Birçok yatırımcı, ince tabaka sıvaların çabucak kirlendiğinden şikayetçi. Cephede kir ve yosun oluşmayacak şekilde yalıtım sistemleri nasıl döşenir? Hangi malzemeler bu açıdan en avantajlıdır?
İnce katmanlı sıvalar
İnce tabakalı sıvaların ana görevi yalıtım sistemini güneşin, yağışların ve nem akışını bölümlerin etkisine karşı korumak olsa da binanın estetik değerlerine karar veren sıvaların olduğu unutulmamalıdır. Binayı gri renkten kalabalığa kadar kuvvetli bir şekilde ayıran, çok gösterişli, kuvvetli bir şekilde ayıran, muhtemelen çevreleyen evi oluşturan yüzlerce doygunlukta renkler halinde gelirler. Aralarından seçim yapabileceğiniz birkaç cephe sıva çeşidi vardır. Birbirlerinden kimyasal bileşimlerinde ve dolayısıyla - özellik ve görünümde - renk ve doku bakımından farklılık gösterirler. Isı yalıtım sistemlerinde kullanılan en popüler cephe keşifleri: mineral, akrilik, silikat ve silikon sıvalar.

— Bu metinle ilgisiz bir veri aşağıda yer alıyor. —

(* ===== verification/BallocSpec.v ===== *)
(** * Block allocation

    [balloc], [bfree] and [bzero] of kernel/fs.c as operations on the set of
    free blocks: the clear bits of the bitmap. *)

From S2P Require Import Prelude Riscv Kernel Mem Str Bio Log Fs BioSpec LogSpec CrashSpec TxnSpec LogTheorems BlockSpec HeldSpec.

(** ** Bits of a bitmap block *)

Definition bit (d : list Z) (k : Z) : bool := Z.testbit (byte_at d (Z.to_nat (k / 8))) (k mod 8).

Lemma bit_test d k :
  0 <= k -> (Z.land (byte_at d (Z.to_nat (k / 8))) (Z.shiftl 1 (k mod 8)) =? 0) = negb (bit d k).
Proof.
  intros Hk. unfold bit. pose proof (Z.mod_pos_bound k 8 ltac:(lia)) as Hm.
  set (b := byte_at d _). set (j := k mod 8) in *. destruct (Z.testbit b j) eqn:E; cbn [negb].
  - apply Z.eqb_neq. intros H0. assert (Z.testbit (Z.land b (Z.shiftl 1 j)) j = true) as Ht.
    { rewrite Z.land_spec, E, Z.shiftl_spec, Z.sub_diag by lia. done. }
    by rewrite H0, Z.bits_0 in Ht.
  - apply Z.eqb_eq. apply Z.bits_inj'. intros n Hn. rewrite Z.land_spec, Z.bits_0.
    destruct (decide (n = j)) as [->|Hne]; [by rewrite E|].
    rewrite Z.shiftl_spec by lia. destruct (Z.lt_ge_cases n j).
    + rewrite (Z.testbit_neg_r 1) by lia. apply andb_false_r.
    + change 1 with (2 ^ 0). rewrite Z.pow2_bits_false by lia. apply andb_false_r.
Qed.

(** Two positions in different bytes, or at different bits of one byte. *)
Lemma bit_index j k : 0 <= j -> 0 <= k -> Z.to_nat (j / 8) = Z.to_nat (k / 8) -> j mod 8 = k mod 8 -> j = k.
Proof. intros Hj Hk E1 E2. pose proof (Z.div_mod j 8 ltac:(lia)). pose proof (Z.div_mod k 8 ltac:(lia)).
  apply Z2Nat.inj in E1; [lia| |]; apply Z.div_pos; lia. Qed.

Lemma bit_insert d k v j :
  0 <= k < 8 * Z.of_nat (length d) -> 0 <= j ->
  bit (<[Z.to_nat (k / 8) := u8 v]> d) j =
    if decide (Z.to_nat (j / 8) = Z.to_nat (k / 8)) then Z.testbit v (j mod 8) else bit d j.
Proof.
  intros Hk Hj. unfold bit. rewrite byte_at_insert.
  2: { assert (k / 8 < Z.of_nat (length d)) by (apply Z.div_lt_upper_bound; lia).
       pose proof (Z.div_pos k 8). lia. }
  destruct (decide (Z.to_nat (j / 8) = Z.to_nat (k / 8))) as [E|E].
  - rewrite decide_True by done. unfold u8, wrap.
    apply Z.mod_pow2_bits_low. apply Z.mod_pos_bound; lia.
  - by rewrite decide_False by congruence.
Qed.

Lemma bitmap_set_bit d k j :
  0 <= k < 8 * Z.of_nat (length d) -> 0 <= j -> bit (bitmap_set d k) j = bit d j || bool_decide (j = k).
Proof.
  intros Hk Hj. unfold bitmap_set. rewrite bit_insert by done.
  pose proof (Z.mod_pos_bound j 8 ltac:(lia)). pose proof (Z.mod_pos_bound k 8 ltac:(lia)).
  destruct (decide _) as [E|E].
  - rewrite Z.lor_spec. unfold bit. rewrite E. f_equal. rewrite Z.shiftl_spec by lia. case_bool_decide as Ej.
    + subst. by rewrite Z.sub_diag.
    + assert (j mod 8 <> k mod 8) by (intros Em; destruct Ej; apply bit_index; [lia|lia|done|done]).
      destruct (Z.lt_ge_cases (j mod 8) (k mod 8)); [by rewrite Z.testbit_neg_r by lia|].
      change 1 with (2 ^ 0). by rewrite Z.pow2_bits_false by lia.
  - rewrite bool_decide_eq_false_2 by (intros ->; done). by rewrite orb_false_r.
Qed.

Lemma bitmap_clear_bit d k j :
  0 <= k < 8 * Z.of_nat (length d) -> 0 <= j -> bit (bitmap_clear d k) j = bit d j && bool_decide (j <> k).
Proof.
  intros Hk Hj. unfold bitmap_clear. rewrite bit_insert by done.
  pose proof (Z.mod_pos_bound j 8 ltac:(lia)). pose proof (Z.mod_pos_bound k 8 ltac:(lia)).
  destruct (decide _) as [E|E].
  - rewrite Z.land_spec. unfold bit. rewrite E. f_equal. rewrite Z.lnot_spec, Z.shiftl_spec by lia. case_bool_decide as Ej.
    + assert (j mod 8 <> k mod 8) by (intros Em; destruct Ej; apply bit_index; [lia|lia|done|done]).
      destruct (Z.lt_ge_cases (j mod 8) (k mod 8)); [by rewrite Z.testbit_neg_r by lia|].
      change 1 with (2 ^ 0). by rewrite Z.pow2_bits_false by lia.
    + assert (j = k) as -> by (destruct (decide (j = k)); [done|by destruct Ej]). by rewrite Z.sub_diag.
  - rewrite bool_decide_eq_true_2 by (intros ->; done). by rewrite andb_true_r.
Qed.

Lemma length_bitmap_set d k : length (bitmap_set d k) = length d.
Proof. apply length_insert. Qed.
Lemma length_bitmap_clear d k : length (bitmap_clear d k) = length d.
Proof. apply length_insert. Qed.

(** The inner loop finds the first clear bit of a block below the size. *)
Lemma clear_bit_spec fuel d b size : forall bi,
  0 <= bi -> (Z.to_nat (BPB - bi) <= fuel)%nat ->
  match clear_bit fuel d b bi size with
  | Some k => bi <= k < BPB /\ b + k < size /\ bit d k = false /\ forall j, bi <= j < k -> bit d j = true
  | None => forall j, bi <= j < BPB -> b + j < size -> bit d j = true
  end.
Proof.
  induction fuel as [|fuel IH]; intros bi Hb Hf; cbn [clear_bit].
  { intros j Hj. lia. }
  destruct ((bi <? BPB) && (b + bi <? size)) eqn:E.
  2: { intros j Hj Hs. lia. }
  rewrite bit_test by lia. destruct (bit d bi) eqn:Eb; cbn [negb].
  - specialize (IH (bi + 1) ltac:(lia) ltac:(lia)).
    destruct (clear_bit fuel d b (bi + 1) size) as [k|].
    + destruct IH as (Hk & Hs & Hc & Hj). split_and!; try done; try lia.
      intros j Hj'. destruct (decide (j = bi)) as [->|]; [done|]. apply Hj. lia.
    + intros j Hj Hs. destruct (decide (j = bi)) as [->|]; [done|]. apply IH; lia.
  - split_and!; try done; try lia.
Qed.
Lemma bmap_grow s V L U ip i bl k :
  growing s V L U ip i bl -> 1 <= ip -> (k <= length bl)%nat -> (k < 268)%nat ->
  Z.of_nat (size U) + need i + 2 < LOGBLOCKS ->
  exists s' b, bmap ip (Z.of_nat k) s = Done b s' /\ mapped s V U ip i bl k s' b.
Proof.
  intros G Hp Hk Hr Hc. pose proof (gw_blocks _ _ _ _ _ _ _ G) as B. pose proof (gw_log _ _ _ _ _ _ _ G) as HL.
  assert (0 <= need i) by (unfold need; case_match; lia).
  destruct (decide (k < 12)%nat) as [Hlt|Hge]; [apply (bmap_direct s V L); try done; lia|].
  setoid_rewrite (bmap_indirect_eq ip (Z.of_nat k) s i ltac:(lia) (growing_geti _ _ _ _ _ _ _ G Hp)).
  rewrite (hb_dev _ _ _ _ _ B). destruct (Z.eqb_spec (ind_addr i) 0) as [Ha|Ha].
  2: { setoid_rewrite bind_ret. rewrite (proj2 (Z.eqb_neq _ _) Ha). apply (bmap_entry_grow s V L); try done; lia. }
  assert (need i = 1) as Hni by (unfold need; by rewrite Ha).
  destruct (balloc_grow s V L U ip i bl G ltac:(lia)) as [(b & s1 & R1 & K1 & Hs & Hb0 & HB & V1)|(s1 & R1 & K1 & V1 & Hf)].
  - destruct (modi_view s1 _ _ ip i (fun i => set_i_addrs (<[Z.to_nat NDIRECT := b]> (i_addrs i)) i) V1 Hp) as (s2 & R2 & V2 & I2).
    { rewrite (itab_keeps s) by done. apply G. }
    destruct (attach_ind start sb V i bl b (gw_layout _ _ _ _ _ _ _ G) B Hs Hb0 Ha) as (Gr & Hraw & Ei).
    set (i1 := set_i_addrs (<[12%nat := b]> (i_addrs i)) i) in *. change (set_i_addrs _ i) with i1 in I2.
    assert (installed s s2 ip i1) as I1 by (eapply installed_trans; [by eapply installed_keeps; [|apply G]|done]).
    assert (growing s2 (allocated V sb b) ({[b]} ∪ ({[BBLOCK b sb]} ∪ L)) ({[b]} ∪ U) ip i1 bl) as G1.
    { eapply growing_step; try done; [set_solver|set_solver|]. rewrite Ei. set_solver. }
    assert (need i1 = 0) as Hn1 by (unfold need; by rewrite Ei, (proj2 (Z.eqb_neq _ _) Hb0)). pose proof (size_add b U).
    destruct (bmap_entry_grow s2 _ _ _ ip i1 bl k G1) as (s' & b' & R & Mp); [by rewrite Ei|done|lia|lia|].
    exists s', b'. split.
    + rewrite bind_assoc. kstep by exact R1. rewrite (proj2 (Z.eqb_neq _ _) Hb0), bind_assoc. kstep by exact R2. kpure.
      rewrite (proj2 (Z.eqb_neq _ _) Hb0). by rewrite Ei in R.
    + eapply mapped_after; [exact G|exact G1|done|done|done|lia|set_solver|done].
  - exists s1, 0. split; [rewrite bind_assoc; by kstep by exact R1|].
    destruct (hb_ind _ _ _ _ _ B) as [[_ Hl]|[[Hz _] _]]; [|done]. replace k with (length bl) by lia. by eapply mapped_full.
Qed.
(* ===== verification/Mkfs.v ===== *)
(** * The initial disk image

    mkfs/mkfs.c, the host program that builds the file system the kernel boots
    from: the super block, the inodes of the root directory and of each file,
    their blocks and the bitmap. *)

From S2P Require Import Prelude Riscv Kernel Mem Str Bio Log Fs BioSpec LogSpec CrashSpec TxnSpec LogTheorems BlockSpec BallocSpec InodeSpec ContentSpec DirSpec.

(** ** Definitions *)

Definition NINODES : Z := 200.
Definition FSSIZE : Z := 2000.
Definition nbitmap : Z := FSSIZE / BPB + 1.
Definition ninodeblocks : Z := NINODES / IPB + 1.
Definition nlog : Z := LOGBLOCKS + 1.
Definition nmeta : Z := 2 + nlog + ninodeblocks + nbitmap.

(** The bytes of a number in the order of the target, seen by a host with the
    same order. *)
Definition xshort (x : Z) : Z := le_combine [u8 x; u8 (Z.shiftr x 8)].
Definition xint (x : Z) : Z := le_combine [u8 x; u8 (Z.shiftr x 8); u8 (Z.shiftr x 16); u8 (Z.shiftr x 24)].

Definition sb : superblock :=
  mkSb FSMAGIC (xint FSSIZE) (xint (FSSIZE - nmeta)) (xint NINODES) (xint nlog) (xint 2) (xint (2 + nlog))
    (xint (2 + nlog + ninodeblocks)).
Definition superblock_bytes (b : superblock) : list Z :=
  le_split 4 (sb_magic b) ++ le_split 4 (sb_size b) ++ le_split 4 (sb_nblocks b) ++ le_split 4 (sb_ninodes b) ++
  le_split 4 (sb_nlog b) ++ le_split 4 (sb_logstart b) ++ le_split 4 (sb_inodestart b) ++ le_split 4 (sb_bmapstart b).
Definition zeroes : list Z := replicate (Z.to_nat BSIZE) 0.

(** The sectors of the image file, [freeinode] and [freeblock]. *)
Record image := mkImage { g_disk : gmap Z (list Z); g_freeinode : Z; g_freeblock : Z }.
Definition set_disk (d : gmap Z (list Z)) (s : image) : image := mkImage d (g_freeinode s) (g_freeblock s).
Definition set_freeinode (n : Z) (s : image) : image := mkImage (g_disk s) n (g_freeblock s).
Definition set_freeblock (n : Z) (s : image) : image := mkImage (g_disk s) (g_freeinode s) n.

(** The sector at the offset [sec * BSIZE], an unsigned int. *)
Definition sector (sec : Z) : Z := u32 (sec * BSIZE) / BSIZE.
Definition wsect (sec : Z) (buf : list Z) : M image unit :=
  modify (fun s => set_disk (<[sector sec := buf]> (g_disk s)) s).
Definition rsect (sec : Z) : M image (list Z) := fun s =>
  match g_disk s !! sector sec with Some d => Done d s | None => Panic "read" end.

Definition winode (inum : Z) (ip : dinode) : M image unit :=
  let bn := IBLOCK inum sb in
  let* buf := rsect bn in
  wsect bn (splice buf (Z.to_nat (dinode_off inum)) (dinode_bytes ip)).

Definition rinode (inum : Z) : M image dinode :=
  let* buf := rsect (IBLOCK inum sb) in
  ret (dinode_at buf (dinode_off inum)).

Definition ialloc (type : Z) : M image Z :=
  let* s := get in
  let inum := g_freeinode s in
  modify (set_freeinode (u32 (inum + 1))) ;;
  winode inum (mkDinode (xshort type) 0 0 (xshort 1) (xint 0) (replicate 13 0)) ;;
  ret inum.

Definition assert {S} (b : bool) : M S unit := if b then ret tt else panic "assert".

(** The bits of the blocks below [used]. *)
Fixpoint mark (n : nat) (buf : list Z) : list Z :=
  match n with O => buf | S n => bitmap_set (mark n buf) (Z.of_nat n) end.
Definition balloc (used : Z) : M image unit :=
  assert (used <? BPB) ;;
  wsect (sb_bmapstart sb) (mark (Z.to_nat used) zeroes).

(** [freeblock++] *)
Definition newblock : M image Z :=
  let* s := get in
  modify (set_freeblock (u32 (g_freeblock s + 1))) ;;
  ret (g_freeblock s).

Definition addr (din : dinode) (i : Z) : Z := default 0 (di_addrs din !! Z.to_nat i).
Definition set_addr (din : dinode) (i v : Z) : dinode :=
  mkDinode (di_type din) (di_major din) (di_minor din) (di_nlink din) (di_size din) (<[Z.to_nat i := v]> (di_addrs din)).
Definition set_isize (din : dinode) (n : Z) : dinode :=
  mkDinode (di_type din) (di_major din) (di_minor din) (di_nlink din) n (di_addrs din).

(** [din.addrs[i]], allocated if it is 0. *)
Definition need_addr (din : dinode) (i : Z) : M image dinode :=
  if xint (addr din i) =? 0 then let* b := newblock in ret (set_addr din i (xint b)) else ret din.

(** The block of the file with index [fbn]. *)
Definition block_for (din : dinode) (fbn : Z) : M image (dinode * Z) :=
  if fbn <? NDIRECT then
    let* din := need_addr din fbn in
    ret (din, xint (addr din fbn))
  else
    let* din := need_addr din NDIRECT in
    let* indirect := rsect (xint (addr din NDIRECT)) in
    let* indirect :=
      (if ufield indirect (4 * (fbn - NDIRECT)) 4 =? 0 then
         let* b := newblock in
         let indirect := ufield_set indirect (4 * (fbn - NDIRECT)) 4 (xint b) in
         wsect (xint (addr din NDIRECT)) indirect ;;
         ret indirect
       else ret indirect) in
    ret (din, xint (ufield indirect (4 * (fbn - NDIRECT)) 4)).

Fixpoint iappend_loop (fuel : nat) (din : dinode) (off : Z) (p : list Z) : M image (dinode * Z) :=
  match fuel with
  | O => nofuel
  | S fuel =>
      let n := Z.of_nat (length p) in
      if 0 <? n then
        let fbn := off / BSIZE in
        assert (fbn <? MAXFILE) ;;
        let* (din, x) := block_for din fbn in
        let n1 := Z.min n ((fbn + 1) * BSIZE - off) in
        let* buf := rsect x in
        wsect x (splice buf (Z.to_nat (off - fbn * BSIZE)) (take (Z.to_nat n1) p)) ;;
        iappend_loop fuel din (u32 (off + n1)) (drop (Z.to_nat n1) p)
      else ret (din, off)
  end.

Definition iappend (inum : Z) (p : list Z) : M image unit :=
  let* din := rinode inum in
  let* (din, off) := iappend_loop (S (length p)) din (xint (di_size din)) p in
  winode inum (set_isize din (xint off)).

(** A zeroed [struct dirent] with [inum] and [name] stored. *)
Definition dirent_with (inum : Z) (name : list Z) : list Z :=
  splice (splice (replicate (Z.to_nat sizeof_dirent) 0) 0 (le_split 2 (xshort inum))) 2 name.

(** The name in the file system of the file [arg]. *)
(* user/ *)
Definition short_name (arg : list Z) : list Z :=
  if strncmp arg [117; 115; 101; 114; 47] 5 =? 0 then drop 5 arg else arg.

(** An argument of the program: its name and, if it can be opened, the results of
    the calls of [read] on it. *)
Definition add_file (rootino : Z) (f : list Z * option (list (list Z))) : M image unit :=
  let shortname := short_name (fst f) in
  assert (negb (bool_decide (47 ∈ shortname))) ;;
  match snd f with
  | None => panic "open"
  | Some chunks =>
      let shortname := if byte_at shortname 0 =? 95 then drop 1 shortname else shortname in
      assert (strlen shortname <=? DIRSIZ) ;;
      let* inum := ialloc T_FILE in
      iappend rootino (dirent_with inum (strncpy shortname (Z.to_nat DIRSIZ))) ;;
      for_each chunks (iappend inum)
  end.

(** [main], with the image file created. *)
Definition mkfs (files : list (list Z * option (list (list Z)))) : M image unit :=
  modify (set_freeblock nmeta) ;;
  for_each (seq 0 (Z.to_nat FSSIZE)) (fun i => wsect (Z.of_nat i) zeroes) ;;
  wsect 1 (splice zeroes 0 (superblock_bytes sb)) ;;
  let* rootino := ialloc T_DIR in
  assert (rootino =? ROOTINO) ;;
  iappend rootino (dirent_with rootino [46; 0]) ;;
  iappend rootino (dirent_with rootino [46; 46; 0]) ;;
  for_each files (add_file rootino) ;;
  let* din := rinode rootino in
  let off := xint (di_size din) in
  let off := u32 ((off / BSIZE + 1) * BSIZE) in
  winode rootino (set_isize din (xint off)) ;;
  let* s := get in
  balloc (g_freeblock s).

(** Before the program has done anything. *)
Definition empty_image : image := mkImage ∅ 1 0.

Cephe dayanıklılığı ve bina yeri
Çok az insan binanın konumunun cephenin dayanıklılığı ve güzelliği için ne kadar büyük olduğunun farkındadır. Kirlenmenin yoğunluğunu ve alçı tabakası tarafından nem emme derecesini etkileyen bir dizi faktör vardır. Bunlar:
- sıcaklık değişimlerinin yüksekliği ve hızı,
- hava nemi
- yağış miktarı ve yoğunluğu,
- yön dağılımı ve rüzgar hızı.
- binanın yakın çevresi.
Bu nedenle ağaçların, ormanların, nehirlerin, göllerin veya yapay, açık su rezervuarlarının, işlek yolların mahallelerinin, endüstriyel tesislerin ve kazan dairelerinin yakınlığı da cephenin dayanıklılığını etkileyecektir. Rüzgar sudan, ormandan veya sanayi bölgelerinden estiğinde cephe, polen, mantar ve alg sporları veya endüstriyel tozlarla yoğun bir şekilde "duş" yapılabilir. Sıva yüzeyine yerleşir, şekil değiştirir ve cepheye biyolojik şok tehdidi oluşturur.
Biyolojik korozyona karşı nasıl savunulur?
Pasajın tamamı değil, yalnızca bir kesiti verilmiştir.